The UK government has set a nationwide target for all homes in England and Wales to reach a minimum “C” level of energy efficiency on the EPC scale by 2035. Currently, approximately 42 per cent of homes in England meet this standard. For landlords, however, the timeline is much more stringent. Rental homes are required to reach this level by 2025 for new or renewed tenancies, and all existing ones by 2028. 


A recent  government survey (May 2022) of private landlords revealed only 15 per cent met this threshold with the latest estimates suggesting an average cost of £4,700 per property to achieve the EPC level C, assuming a maximum cap of £10,000 on landlord expenses. 
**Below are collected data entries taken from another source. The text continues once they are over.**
(** * RevitResolutionTools: the parsing and problem-detection pipeline

    A shallow embedding of [src/revit_warnings_manager/parsers.py]
    (classes [HTMLParser], [JournalParser], [WorkerLogParser] and
    [JournalProblemFinder]) together with the properties of it that the
    specification states.

    Text is modelled as [string]: a sequence of 8-bit characters read as the
    code points U+0000..U+00FF (what the [latin-1] candidate encoding
    produces).  On that range Python's character classes are finite tables,
    written out in [Py]. *)

From Stdlib Require Import String Ascii List NArith ZArith Lia Bool DecimalString Sorted.
Import ListNotations.
Open Scope string_scope.

(* ================================================================== *)
(** * Python [str] operations used by the parsers *)
(* ================================================================== *)

Module Py.

Definition code (c : ascii) : N := N_of_ascii c.

Definition in_range (lo hi : N) (c : ascii) : bool :=
  ((lo <=? code c) && (code c <=? hi))%N.

(** [\d] on a [str] pattern: the decimal digits (category Nd); below U+0100
    these are [0-9]. *)
Definition isdigit (c : ascii) : bool := in_range 48 57 c.

(** [str.isspace], which is also [\s] and what [str.strip()] removes:
    TAB LF VT FF CR, FS GS RS US, SPACE, NEL and NBSP. *)
Definition isspace (c : ascii) : bool :=
  in_range 9 13 c || in_range 28 32 c || (code c =? 133)%N || (code c =? 160)%N.

(** [\w]: alphanumeric characters and the underscore.  Below U+0100 the
    alphanumerics are the ASCII letters and digits, the ordinal indicators,
    the micro sign, the superscript digits, the vulgar fractions and the
    accented letters (all of U+00C0..U+00FF but the two operators). *)
Definition isword (c : ascii) : bool :=
  isdigit c || in_range 65 90 c || in_range 97 122 c || (code c =? 95)%N
  || (code c =? 170)%N || (code c =? 178)%N || (code c =? 179)%N
  || (code c =? 181)%N || (code c =? 185)%N || (code c =? 186)%N
  || in_range 188 190 c
  || in_range 192 214 c || in_range 216 246 c || in_range 248 255 c.

(** [str.lower] on one character: the ASCII capitals and the accented
    capitals U+00C0..U+00DE (but the multiplication sign) move up by 32. *)
Definition lower_char (c : ascii) : ascii :=
  if in_range 65 90 c || in_range 192 214 c || in_range 216 222 c
  then ascii_of_N (code c + 32) else c.

Fixpoint lower (s : string) : string :=
  match s with
  | EmptyString => EmptyString
  | String c s' => String (lower_char c) (lower s')
  end.

(** [s.startswith(p)] *)
Definition startswith (s p : string) : bool := String.prefix p s.

(** [sub in s] *)
Fixpoint contains (sub s : string) : bool :=
  String.prefix sub s ||
  match s with
  | EmptyString => false
  | String _ s' => contains sub s'
  end.

Fixpoint lstrip (s : string) : string :=
  match s with
  | EmptyString => EmptyString
  | String c s' => if isspace c then lstrip s' else s
  end.

Fixpoint rstrip (s : string) : string :=
  match s with
  | EmptyString => EmptyString
  | String c s' =>
      match rstrip s' with
      | EmptyString => if isspace c then EmptyString else String c EmptyString
      | r => String c r
      end
  end.

(** [s.strip()] *)
Definition strip (s : string) : string := rstrip (lstrip s).

(** [s[:n]] *)
Definition take (n : nat) (s : string) : string := String.substring 0 n s.
(* ===== verification/_CoqProject ===== *)
-Q . S2P
Prelude.v
Glob.v
Regex.v
AgentAccess.v
TrustBoundary.v
OutputSanitizer.v
PatternScanner.v
ScannerPipeline.v
McpRules.v
JsonPath.v
Redis.v
RateLimit.v
Billing.v
Security.v
Auth.v
AuthApi.v
Routing.v
ReplicaNames.v
Json.v
Encryption.v
AgentState.v
ConversationMemory.v
Base64.v
EnvPassthrough.v
Namespaces.v
Functions.v
Procedures.v
SecurityEvents.v
AiTools.v
ToolDispatch.v
Frames.v
Hoare.v
Orchestrator.v
ProcedureRun.v
Ssrf.v
ExecTokens.v
ApiProxy.v
ResultCache.v
RunHandler.v
Packages.v
CreateHandler.v
CreateTools.v
ToolRegistry.v
Telemetry.v
CreateSettings.v
Agents.v
AgentChat.v
Scheduler.v
AgentTenancy.v
CreateAgents.v
ScratchFiles.v
Scratchpad.v
AgentApi.v
NamespaceApi.v
UserAdmin.v
(* ===== verification/Prelude.v ===== *)
(** * mcpworks-api: verification of the core logic

    mcpworks-api (Python, [src/src/mcpworks_api]) is a multi-tenant service that
    runs user functions and AI agents behind the Model Context Protocol.  A
    request passes the middlewares (routing, rate limits, billing), is
    authenticated, and reaches an endpoint or an MCP handler; a handler checks
    the agent's access rules, evaluates the rules of a proxied MCP server, runs
    code in a sandbox and passes what comes back through sanitizers and
    scanners before it returns it to a model.  The development models this
    decision logic and proves what it guarantees; where the code departs from
    what it means to do, a theorem or an example states what it does instead.

    ** Files, in dependency order

    - [Prelude] (this file): Python's exceptions as [res] and the state monad
      [stm], which keeps the mutations made before a raise; strings, dicts
      ([dict_get], [dict_set], insertion-ordered), JSON-like values [pyval];
      the tactics [destruct_matches] and [bool_to_prop].
    - [Glob]: [fnmatch] of the standard library, for the rule engines.
    - [Regex]: Python's backtracking [re] on the syntax the code writes.
    - [AgentAccess]: [core/agent_access.py] ([check_function_access],
      [check_state_access], [filter_state_keys]), [core/tool_permissions.py] and
      [services/trust_score.py].
    - [TrustBoundary]: [core/trust_boundary.py], the markers put around untrusted
      text.
    - [OutputSanitizer]: [core/output_sanitizer.py] and [core/input_limits.py].
    - [PatternScanner]: [core/scanners/*.py].
    - [ScannerPipeline]: [core/scanner_pipeline.py], for any way of running a
      scanner and then for the scanners of the code.
    - [McpRules]: [core/mcp_rules.py], request rules and response rules.
    - [JsonPath]: [services/jsonpath.py], the paths between procedure steps.
    - [Redis]: the interface of Redis (class [Redis], model [redis_map]) and
      [RateLimiter] of [core/redis.py]; the frame predicate [keeps_at].
    - [RateLimit]: [middleware/rate_limit.py].
    - [Billing]: [middleware/billing.py].
    - [Security]: [core/exceptions.py], [core/security.py] and the token part of
      [dependencies.py]; the interface of the libraries (classes [Crypto] and
      [CryptoLaws], model [toy_crypto]).
    - [Auth]: [services/auth.py] on the tables of [models/user.py],
      [models/account.py] and [models/api_key.py].
    - [AuthApi]: [api/v1/auth.py], [get_db] of [core/database.py] and the rest of
      [dependencies.py].
    - [Routing]: [middleware/routing.py] and [middleware/subdomain.py].
    - [ReplicaNames]: [core/replica_names.py].
    - [Json]: [json.dumps] and [json.loads] on [pyval], with their round trip.
    - [Encryption]: [core/encryption.py], over an authenticated cipher (classes
      [Aead] and [AeadLaws], model [toy_aead]).
    - [AgentState]: the state operations of [services/agent_service.py] and the
      tier table of [models/subscription.py].
    - [ConversationMemory]: [core/conversation_memory.py], its caller
      [_save_chat_turns] and [core/context_budget.py].
    - [Base64]: [base64.b64decode], strict and lenient; [EnvPassthrough]:
      [mcp/env_passthrough.py] and the selection that [mcp/run_handler.py] makes.
    - [Namespaces]: [services/namespace.py] and [services/namespace_share.py] on
      their tables; the life cycle of a share is the step relation [share_step].
    - [Functions]: [services/function.py] with the validators and constraints of
      functions, versions and services.
    - [Procedures]: [services/procedure_service.py] and [models/procedure.py].
    - [SecurityEvents]: [services/security_event.py], every place that fires an
      event, and [tasks/anomaly_detector.py].
    - [AiTools]: [core/ai_tools.py], the tools and the prompt of an agent.
    - [ToolDispatch]: [_dispatch_tool] of [tasks/orchestrator.py] and what it
      calls; the class [Outside] (clock, AI provider, sandbox, tool servers) and
      its instance [scripted].
    - [Frames]: which computations leave which tables alone; [Hoare]: triples
      for the monad [stm].
    - [Orchestrator]: [run_orchestration], its loop and the recording of runs.
    - [ProcedureRun]: [run_procedure_orchestration] of the same file.
    - [Ssrf]: [core/ssrf.py], with the parts of [ipaddress] and [urllib.parse] it
      uses.
    - [ExecTokens]: [core/exec_token_registry.py].
    - [ApiProxy]: [core/api_proxy.py] and [api/v1/api_proxy.py] over the class
      [Network] (HTTP client, resolver, clock).
    - [ResultCache]: [services/result_cache.py] over the class [TextCache].
    - [RunHandler]: [mcp/run_handler.py] and [mcp/protocol.py]; the sandbox is the
      class [RunOutside].
    - [Packages]: [sandbox/packages.py], [sandbox/packages_node.py] and
      [sandbox/credential_scan.py].
    - [CreateHandler]: the guards and the dispatch of [mcp/create_handler.py], on
      the state of [RunHandler]; the class [Secrets] has the random texts.
      [CreateTools]: its tools for namespaces, services, functions, packages,
      templates, procedures and locks.
    - [ToolRegistry]: [mcp/tool_registry.py], the schemas of the management
      tools, against the parameters of their handlers.
    - [Telemetry]: [services/telemetry.py], the webhooks of a namespace: signed
      deliveries and batches in Redis.
    - [CreateSettings]: the create handler's tools for the state and the access
      rules of agents, the scanners of a namespace (with the loaded JSON value
      that session and handler share) and the cache of a function.
    - [Agents]: [services/agent_service.py] on the tables of [models/agent.py]
      (the record [fleet]); Docker, cron expressions, time zones and what a database
      session loads by itself are the class [Host].  [AgentChat]: its chats,
      [api/v1/public_chat.py] and [api/v1/webhooks.py].  [Scheduler]:
      [tasks/scheduler.py].  [AgentTenancy]: which rows the operations of an
      account leave alone.
    - [CreateAgents]: the create handler's tools for agents.
    - [ScratchFiles]: [scratchpad/filesystem.py], a directory as a tree.
      [Scratchpad]: [services/scratchpad.py], its tools and its public pages
      ([api/v1/scratchpad_view.py]).
    - [AgentApi], [NamespaceApi]: the REST endpoints of [api/v1/agents.py] and
      [api/v1/namespaces.py].  [UserAdmin]: [api/v1/users.py] and the part of
      [api/v1/admin.py] that changes users.

    A definition has the name of the Python function it models; a helper that
    stands for a few lines of one says so in its comment.  [C<n>] at the head of
    a comment is the number of a property of the manifest.

    ** How the code is represented

    Stateful code is a function of the state, in the monad [stm] where it can
    raise: the state is Redis and the tasks started ([RateLimit.mw],
    [Billing.st]) or a database session with committed and working tables
    ([Auth.session]).  [await] marks no interleaving inside one operation; where
    it matters the operation is split into its round trips: the requests of
    [RateLimit] interleave in every order in [failed_logins_bounded], and an
    example interleaves those of the concurrency check of [Billing].  The clock, the random
    values and the handler behind a middleware are arguments.  Strings are lists
    of 8-bit characters, one for each code point, except where sizes in UTF-8
    count ([OutputSanitizer]).  Integers are unbounded, as Python's are.

    Services and packages enter as interfaces with their documented behaviour:
    Redis ([Redis.Redis]), Argon2, PyJWT, SHA-256 and the PEM loader
    ([Security.Crypto]), AES-GCM ([Encryption.Aead]), Unicode normalization, base64 and the external scanners
    (variables of the sections of [PatternScanner] and [ScannerPipeline]).  Each
    interface has a concrete instance, on which the witnesses run.

    ** What the theorems show

    - Access: [check_function_access_correct] gives the decision of the access
      rules in closed form; [deny_rule_monotone],
      [trust_score_bounded] and [trust_gate_not_recoverable] (recovery stops at
      500) complete it, with the lemmas [filter_state_keys_spec],
      [rule_order_irrelevant] and [tool_tiers_nested].
    - Namespaces: [namespace_access_correct] (who may reach one),
      [share_access_changes] (access comes and goes only with the consent of
      invitee and owner), [sharing_invariant] by induction over reachable states,
      [allowlist_frozen] (the daily limit is a limit for ever).
    - Functions: [functions_well_formed] and [procedures_well_typed] for the
      tables, [versions_immutable], [locked_function_frozen],
      [deployed_version_runs] and [recreated_function]; for procedures also
      [references_checked_on_creation] and [resolve_print] (paths).
    - Orchestration: [orchestration_bounded] (requests, tokens and calls),
      [orchestration_terminates] (the [while] loop as an inductive relation with
      exactly one outcome), [guards_confine] (noninterference of restricted and
      leaking calls), [runs_recorded] (the audit trail); for one call,
      [dispatch_execution_sound], [platform_tools_refused],
      [tool_name_roundtrip] and [tools_offered].
    - Procedures at work: [procedure_enforced] (what a successful run went
      through), [procedure_bounded], and [step_references_fail]: references to
      earlier steps never resolve.
    - Execution through MCP: [function_call_sound] (who runs what, with which
      variables, and the record of it), [denied_call_inert],
      [bridge_key_closed], [executions_isolated]; [cache_key_correct] and
      [cached_result_roundtrip] for the cache.
    - Management through MCP: [management_guarded] (what stands before a tool),
      [confirmed_tools_never_run], [requirements_correct]; [made_function_runs]
      joins the two handlers: the function that is made is the one that runs.
      [lock_crosses_tenants] and [execution_trail_crosses_tenants] are departures.
      [advertised_calls_bind] compares the listed schemas with the handlers
      ([advertised_lock_fails] is where they disagree).
    - Settings: [added_denial_takes_effect] (from the tool that adds a rule to
      the call it refuses), [cache_configured], [denied_key_closed];
      [scanner_columns] gives what the scanner tools leave in the database (an
      update leaves what was there) and [first_scanner_disables_defaults] what
      the first scanner costs.
    - Telemetry: [configured_webhook_signed], with the lemmas [batch_sent_once]
      and [flush_race] for a flush with pushes between its two commands.
    - Calls of registered APIs: [api_call_confined], [path_cannot_change_host],
      [credentials_not_replaced], [api_tool_name_roundtrip]; [ssrf_gate] gives
      the URLs the gate passes in closed form ([address_policy] the addresses,
      [ipv4_canonical] their texts).
    - Security events: [fire_security_event_correct], and [events_lost]: the
      events that matter most are never stored.
    - Environment: [extract_env_sound], [env_header_roundtrip],
      [function_env_correct].
    - Content: [scrub_env_values_complete],
      [enforce_output_size_correct], [rewrite_spans_correct] (for objects with
      positions, which the program never makes);
      [pipeline_block_iff] and [default_pipeline_result] for the pipeline, and
      [fail_closed_never_applies]: no scanner raises, so the policy for errors
      is never used.
    - Rules: [block_tool_blocks], [cap_param_enforced], [redact_field_correct]; [injection_strictness_raises]: flagging and
      redacting injections raise AttributeError.
    - Limits: [limiter_admits_limit], [failed_logins_bounded] (however requests
      interleave; the bound grows with the logins under way at once),
      [monthly_quota_bounded], [concurrency_bounded] (by rule induction over
      admissions and ends).
    - Authentication: [validate_api_key_sound], [created_key_validates] and
      [revoked_key_rejected] for keys; [access_token_lifecycle] and
      [refresh_grants_all_scopes] for tokens;
      [auth_tables_invariant] for the tables; [endpoint_atomic],
      [pin_guesses_unbounded] (failed PIN attempts are rolled back) and
      [resends_bounded] for the endpoints.
    - Agents as a fleet: [fleet_well_formed] (the tables after any sequence of
      service calls, whatever Docker answers), [scale_exact],
      [destroy_complete], [dedicated_tier_has_no_agents], [creation_raises] (a
      relation that is not loaded is read); through the tools,
      [agent_tools_confined] (no row of another account's agents changes) and the
      departure [run_trail_crosses_tenants].
    - Chats: [chat_rounds] (the loop as a relation: how many rounds, what ends
      it), [chat_ignores_tool_policy] and [public_chat_guarded] (who gets to an
      agent, and what it may then do), [webhook_guarded] and
      [webhook_signature_unkeyed] (whoever has the body can compute the signature,
      which the documents say is keyed).
    - Schedules: [poll_makes_jobs] (which jobs a poll makes), [scheduler_jobs_end]
      (the loop leaves no job half done), [direct_failures_counted] (the failure policy), and
      [one_schedule_stops_all] (a departure: a schedule whose times have ended stops
      those of every account).
    - State of agents: [set_get_state] (encrypted values are read back),
      [state_quota_invariant]; [save_chat_turns_correct] and
      [history_keeps_last_turns] (the stored history refines a queue of fifty
      turns).
    - Scratchpads: [pads_accounted] (the recorded size is that of the disk, and
      within the quota), [published_files_served] (a round trip through the
      disk), [pages_guarded], [replace_atomic]; [failed_additions_escape_quota]
      is where the quota is no bound.
    - REST endpoints: [agent_api_guarded] and [namespace_api_guarded] (who is let
      in, and that no row of another account changes), [api_agrees_with_tools]
      (endpoint and tool have the same effect).
    - Users: [admin_moves_users] (what may become of a user, column by column),
      and the departures [scopes_escape], [impersonation_unscoped] and
      [suspended_admin_returns].
    - Requests: [path_routing_correct].

    ** Bounds and fuel

    Recursion is on the text, the rules, the scanners, the events or the path.
    [Json.parse_value] has fuel, twice the length of the text and one more;
    the round trip shows it to be enough for every text [json.dumps] writes, and
    running out would be the answer [OutOfModel].  [Orchestrator.loop] has as
    much fuel as the run has iterations, enough by [orchestration_terminates].  [Regex.rep] is on the text,
    and its bound is Python's.  Properties of a window (60 seconds of failed logins, a
    month of usage, a day of compute) are stated for requests inside it; those of usage
    and compute are served one after the other, logins in any interleaving.

    ** Not modelled

    Input and output themselves (HTTP, SQL, Docker, SMTP, Discord, Stripe, the
    language-model clients), schemas and ORM declarations beyond the columns
    used, migrations, templates, the sandbox and its native tools, metrics and
    logging.  Of the orchestrator the connection of tool servers, the telemetry
    and the estimate of the context size are left out; of functions the
    description of a version.  Of the run handler
    the texts that describe tools and the generated packages are left out.  The
    create handler's tools for servers, Git and statistics, the transport, the MCP
    proxy and the endpoints of [api/v1] other than those above are not modelled; the
    manifest lists every part with its status. *)

From stdpp Require Export base tactics list gmap strings pretty.
From Stdlib Require Export ZArith Lia.
From Stdlib Require Import Ascii.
This represents a significant challenge with 36 per cent of private rental real estate built before 1940, according to Financial Times reporting. An estimated third were built prior to 1919, escalating retrofitting costs substantially. Approximately 20 per cent of landlords, according to a report by Shawbrook Bank, are not sufficiently capitalised to deliver these requirements; and over a quarter (27 per cent) are unsure what their home EPC rating is. 


This is likely to induce greater selling pressure, as BTL landlords divest ahead of looming regulatory deadlines, reducing available lettings stock and driving BTR demand. Hamptons research is already demonstrating booming demand for such assets with a record 50 per cent of residential real estate this year purchased in the top three EPC categories, up from 33 per cent in 2020. 


UK BTR investment reached a record £4bn invested in 2021 with JLL data showing a 50 per cent jump in annual investment to £1.7bn for the first quarter of 2022. 


“Louise Emmott, head of regional residential agency and development at JLL, added: “As investors turn their attention to ‘safer’ sectors in the wake of the turbulence created by the pandemic, appetite for living assets is soaring and the regions offer opportunities for scale.”